(Z)- and (E)-2-(1,2-Dihydroxyethyl)methylenecyclopropane Analogues of 2′-Deoxyadenosine and 2′-Deoxyguanosine. Synthesis of All Stereoisomers, Absolute Configuration, and Antiviral Activity

Abstract

Chiral Z- and E-stereoisomers of (1,2-dihydroxyethyl)methylenecyclopropane analogues of 2′-deoxyadenosine and 2′-deoxyguanosine were synthesized, and their antiviral activity was investigated. (S)-Methylenecyclopropylcarbinol (16) was converted in seven steps to reagents 26 and 27, which were used for alkylation−elimination of adenine and 2-amino-6-chloropurine to get ultimately analogues 12a, 12b, 13a, 13b, 14a, 14b, 15a, and 15b. The enantiomeric series ent-12a, ent-12b, ent-13a, ent-13b, ent-14a, ent-14b, ent-15a, and ent-15b was obtained by similar procedures starting from (R)-methylenecyclopropylcarbinol (ent-16).

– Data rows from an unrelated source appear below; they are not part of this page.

Lemma reachable_panel_keeps_its_widgets_witness :
  setup Z Sample.parse_no_options [] = Return Sample.fresh_panel
  /\ evolves 3 true Sample.fresh_panel
       (self_after (shutdown_dashboard Sample.quiet_world
                      (Sample.panel_with Sample.standby_status)))
  /\ _dashboard_agg_sub
       (self_after (shutdown_dashboard Sample.quiet_world
                      (Sample.panel_with Sample.standby_status)))
     = {| rospy.topic := "dashboard_agg"; rospy.registered := false |}.
Proof.
  assert (Hlife : evolves 3 true Sample.fresh_panel
                    (self_after (shutdown_dashboard Sample.quiet_world
                                   (Sample.panel_with Sample.standby_status)))).
  { apply evolves_shutdown with (shut := false).
    apply evolves_callback. apply evolves_start. }
  split; [reflexivity|]. split; [exact Hlife|].
  destruct (reachable_panel_keeps_its_widgets (STATE_ON := 3)
              Sample.parse_no_options [] (eq_refl (Return Sample.fresh_panel))
              Hlife)
    as (_ & _ & _ & _ & _ & Hsub).
  exact Hsub.
Defined.

Lemma motor_namespace_never_changes_witness :
  evolves 3 false (Sample.panel_with Sample.stale_status)
    (self_after (on_halt_motors Sample.failing_world
                   (Sample.panel_with Sample.stale_status)))
  /\ _motor_namespace
       (self_after (on_halt_motors Sample.failing_world
                      (Sample.panel_with Sample.stale_status)))
     = "pr2_ethercat".
Proof.
  assert (Hlife : evolves 3 false (Sample.panel_with Sample.stale_status)
                    (self_after (on_halt_motors Sample.failing_world
                                   (Sample.panel_with Sample.stale_status)))).
  { apply evolves_halt_motors. apply evolves_start. }
  split; [exact Hlife|].
  exact (proj1 (motor_namespace_never_changes Hlife)).
Defined.

Lemma motor_services_addressed_by_namespace_witness :
  setup Z Sample.parse_base_ethercat ["--motor-namespace=base_ethercat"]
  = Return Edge.base_ethercat_panel
  /\ evolves 3 false Edge.base_ethercat_panel
       (self_after (dashboard_callback Sample.standby_status
                      Sample.quiet_world Edge.base_ethercat_panel))
  /\ filter is_service_call
       (trace (on_halt_motors Sample.failing_world
                 (self_after (dashboard_callback Sample.standby_status
                                Sample.quiet_world Edge.base_ethercat_panel))))
     = [ServiceCall "base_ethercat/halt_motors" "std_srvs/Empty" []].
Proof.
  assert (Hlife : evolves 3 false Edge.base_ethercat_panel
                    (self_after (dashboard_callback Sample.standby_status
                                   Sample.quiet_world
                                   Edge.base_ethercat_panel))).
  { apply evolves_callback. apply evolves_start. }
  split; [reflexivity|]. split; [exact Hlife|].
  destruct (proj1 (proj2 (proj2 (proj2
              (motor_services_addressed_by_namespace Z 3))))
              Sample.parse_base_ethercat ["--motor-namespace=base_ethercat"]
              false Sample.failing_world Edge.base_ethercat_panel _
              eq_refl Hlife)
    as (args & namespace & _ & _ & Hns & Hhalt & _).
  rewrite <- Hns in Hhalt. exact Hhalt.
Defined.

Lemma get_widgets_layout_witness :
  reachable Sample.parse_no_options 3 Sample.fresh_panel
  /\ map (@List.length _) (get_widgets Sample.fresh_panel)
     = [3; 3; 1; 1]%nat.
Proof.
  assert (Hreach : reachable Sample.parse_no_options 3 Sample.fresh_panel).
  { apply (reach_setup Sample.parse_no_options 3 []). reflexivity. }
  split; [exact Hreach|].
  destruct (get_widgets_layout Hreach) as (l & b & r & battery & Hrows & _).
  rewrite Hrows. reflexivity.
Defined.
Lemma bind_Bug {A B} (m : M A) (k : A -> M B) (s : kstate) (b : bug) :
  m s = Bug b -> bind m k s = Bug b.
Proof. intros H. unfold bind. rewrite H. reflexivity. Qed.

Lemma bind_Fault {A B} (m : M A) (k : A -> M B) (s : kstate) :
  m s = Fault -> bind m k s = Fault.
Proof. intros H. unfold bind. rewrite H. reflexivity. Qed.

Lemma bind_inv {A B} (m : M A) (k : A -> M B) (s s' : kstate) (b : B) :
  bind m k s = Done b s' ->
  exists a s1, m s = Done a s1 /\ k a s1 = Done b s'.
Proof.
  unfold bind. destruct (m s) as [a s1| |]; intros H; try discriminate.
  exists a, s1. split; [reflexivity | exact H].
Qed.

Lemma bind_assoc {A B C} (m : M A) (k1 : A -> M B) (k2 : B -> M C)
    (s : kstate) :
  bind (bind m k1) k2 s = bind m (fun a => bind (k1 a) k2) s.
Proof. unfold bind. destruct (m s); reflexivity. Qed.

(** [mstep lem tac]: run the first call of the goal with the lemma [lem],
    whose side conditions [tac] proves. *)
Ltac mstep lem tac :=
  lazymatch goal with
  | |- bind ?m ?k ?s = _ =>
      let H := fresh "Hstep" in
      eassert (H : m s = Done _ _) by (eapply lem; tac);
      rewrite (bind_Done _ _ _ _ _ H); clear H
  end.

Lemma dev_read_Done (p : ptr) (s : kstate) (d : rfcomm_dev) :
  devs s !! p = Some (Some d) -> dev_read p s = Done d s.
Proof. intros H. unfold dev_read. rewrite H. reflexivity. Qed.


Lemma dev_modify_Done (p : ptr) (f : rfcomm_dev -> rfcomm_dev) (s : kstate)
    (d : rfcomm_dev) :
  devs s !! p = Some (Some d) ->
  dev_modify p f s = Done tt (set_devs (fun h => <[p := Some (f d)]> h) s).
Proof. intros H. unfold dev_modify. rewrite H. reflexivity. Qed.


Lemma dlc_read_Done (c : ptr) (s : kstate) (d : rfcomm_dlc) :
  dlcs s !! c = Some d -> dlc_read c s = Done d s.
Proof. intros H. unfold dlc_read. rewrite H. reflexivity. Qed.

Lemma dlc_modify_Done (c : ptr) (f : rfcomm_dlc -> rfcomm_dlc) (s : kstate)
    (d : rfcomm_dlc) :
  dlcs s !! c = Some d ->
  dlc_modify c f s = Done tt (set_dlcs (fun h => <[c := f d]> h) s).
Proof. intros H. unfold dlc_modify. rewrite H. reflexivity. Qed.

Lemma tty_read_Done (t : ptr) (s : kstate) (x : tty_struct) :
  ttys s !! t = Some x -> tty_read t s = Done x s.
Proof. intros H. unfold tty_read. rewrite H. reflexivity. Qed.

Lemma sock_read_Done (k : ptr) (s : kstate) (x : sock) :
  socks s !! k = Some x -> sock_read k s = Done x s.
Proof. intros H. unfold sock_read. rewrite H. reflexivity. Qed.

Lemma sock_modify_Done (k : ptr) (f : sock -> sock) (s : kstate) (x : sock) :
  socks s !! k = Some x ->
  sock_modify k f s = Done tt (set_socks (fun h => <[k := f x]> h) s).
Proof. intros H. unfold sock_modify. rewrite H. reflexivity. Qed.

Lemma insert_snoc {A} (l : list A) (x y : A) :
  <[length l := x]> (l ++ [y]) = l ++ [x].
Proof.
  induction l as [|a l IH]; simpl; [reflexivity|].
  f_equal. exact IH.
Qed.

Lemma lookup_snoc {A} (l : list A) (x : A) :
  (l ++ [x]) !! length l = Some x.
Proof. induction l as [|a l IH]; simpl; [reflexivity | exact IH]. Qed.

(** ** Scanning the registry *)

Lemma dev_at_Some (s : kstate) (p : ptr) (d : rfcomm_dev) :
  dev_at s p = Some d <-> devs s !! p = Some (Some d).
Proof.
  unfold dev_at. destruct (devs s !! p) as [[x|]|]; split; intros H;
    inversion H; reflexivity.
Qed.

The Z-isomer ent-12b was an inhibitor of two strains of human cytomegalovirus (HCMV) with EC₅₀ of 6.8 and 7.5 μM and of murine cytomegalovirus (MCMV) with EC₅₀ of 11.3 μM. It was less active against HCMV with mutated gene UL97. It inhibited Epstein−Barr virus (EBV) with EC₅₀ of 8 μM. The E-isomers ent-15a, ent-13a, and 15b were less effective. All adenine analogues with the exception of the Z-isomers ent-12a and ent-14a were moderate substrates for adenosine deaminase.